Wylatywali z Polski w marcu. Wrócili "LOTem do domu". Chcą zwrotu kosztów. Grożą pozwem

- Polska była wówczas białą plamą na mapie rozprzestrzeniania się koronawirusa. Również zagrożenie epidemiczne w tej części Azji, do której podróżowałam, nie było wysokie. Jako że urlop zaplanowaliśmy dużo wcześniej, zdecydowaliśmy się polecieć (...) Qatar Airways nie mogły już potwierdzić naszego biletu.

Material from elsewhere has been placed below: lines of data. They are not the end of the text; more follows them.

(* ===== verification/ClientConnections.v ===== *)
(** [class ClientConnections] ([client_connections.h], [client_connections.cc]):
    the connections of clients, first waiting for their challenge to be signed
    ([unvalidated_clients_]), then known under the name of their Maid
    ([clients_]). *)
From S2P Require Export World.
From S2P Require Import Demo.

Section operations.
Context `{P : Platform}.

Definition set_unvalidated f (w : World) : World :=
  set_cc (λ c, mkClientConnections (f c.(unvalidated_clients_)) c.(clients_)) w.
Definition set_clients f (w : World) : World :=
  set_cc (λ c, mkClientConnections c.(unvalidated_clients_) (f c.(clients_))) w.

(** [ClientConnections::ClientConnections] *)
Definition ClientConnections_make : ClientConnections := mkClientConnections ∅ ∅.

(** The closure [Add] gives to [timer->async_wait]. *)
Definition OnTimer (connection : ConnectionPtr) (r : WaitResult) : M World unit :=
  match r with
  | wait_done | wait_failed => Close connection
  | wait_aborted => mret tt
  end.

(** [void ClientConnections::Add(tcp::ConnectionPtr, const asymm::PlainText&)] *)
Definition Add (connection : ConnectionPtr) (challenge : PlainText) : M World unit :=
  client ← gets (λ w, w.(cc).(clients_) !! connection);
  assert_ (bool_decide (client = None));;
  let timer := async_wait (on_unvalidated_client_timer connection)
                 (expires_from_now kRpcTimeout Timer_new) in
  present ← gets (λ w, bool_decide (is_Some (w.(cc).(unvalidated_clients_) !! connection)));
  (if present then mret tt
   else modify (set_unvalidated <[connection := (challenge, timer)]>));;
  assert_ (negb present).

(** [void ClientConnections::Validate(tcp::ConnectionPtr, const passport::PublicMaid&,
    const asymm::Signature&)] *)
Definition Validate (connection : ConnectionPtr) (maid : PublicMaid) (signature : Signature) :
  M World unit :=
  itr ← gets (λ w, w.(cc).(unvalidated_clients_) !! connection);
  match itr with
  | None => raise connection_not_found
  | Some (challenge, _) =>
      inserted ← on_scope_exit (Close connection) (
        (if CheckSignature challenge signature (PublicMaid_public_key maid)
         then mret tt
         else raise invalid_signature);;
        present ← gets (λ w, bool_decide (is_Some (w.(cc).(clients_) !! connection)));
        (if present then mret tt
         else modify (set_clients <[connection := PublicMaid_Name maid]>));;
        modify (set_unvalidated (delete connection));;
        mret (negb present));
      assert_ inserted
  end.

Polska uruchomiła loty ewakuacyjne dla swoich obywateli, skróciliśmy więc urlop i kupiliśmy nowe bilety, właśnie w ramach „Lotu do domu” (...) Ponadto po powrocie do domu zaczęłam czytać relacje innych bardzo rozżalonych osób, które na przykład nie zostały wpuszczone na pokład "LOTu do domu", bo polski przewoźnik sprzedał za dużo biletów i zabrakło dla nich miejsca. Postanowiła działać
- mówi Agnieszka Karłowska
- Zapraszamy osoby wracające do Polski w ramach akcji "LOT do domu", które uważają, że "pomoc dla rodaków" zbyt wiele nas kosztowała....
- pisze na swojej grupie
- nie będę udawać że zazwyczaj latam 1 klasa w Emirates ale ten samolot który wracał z NY to chyba był spisany na straty już po naszym locie.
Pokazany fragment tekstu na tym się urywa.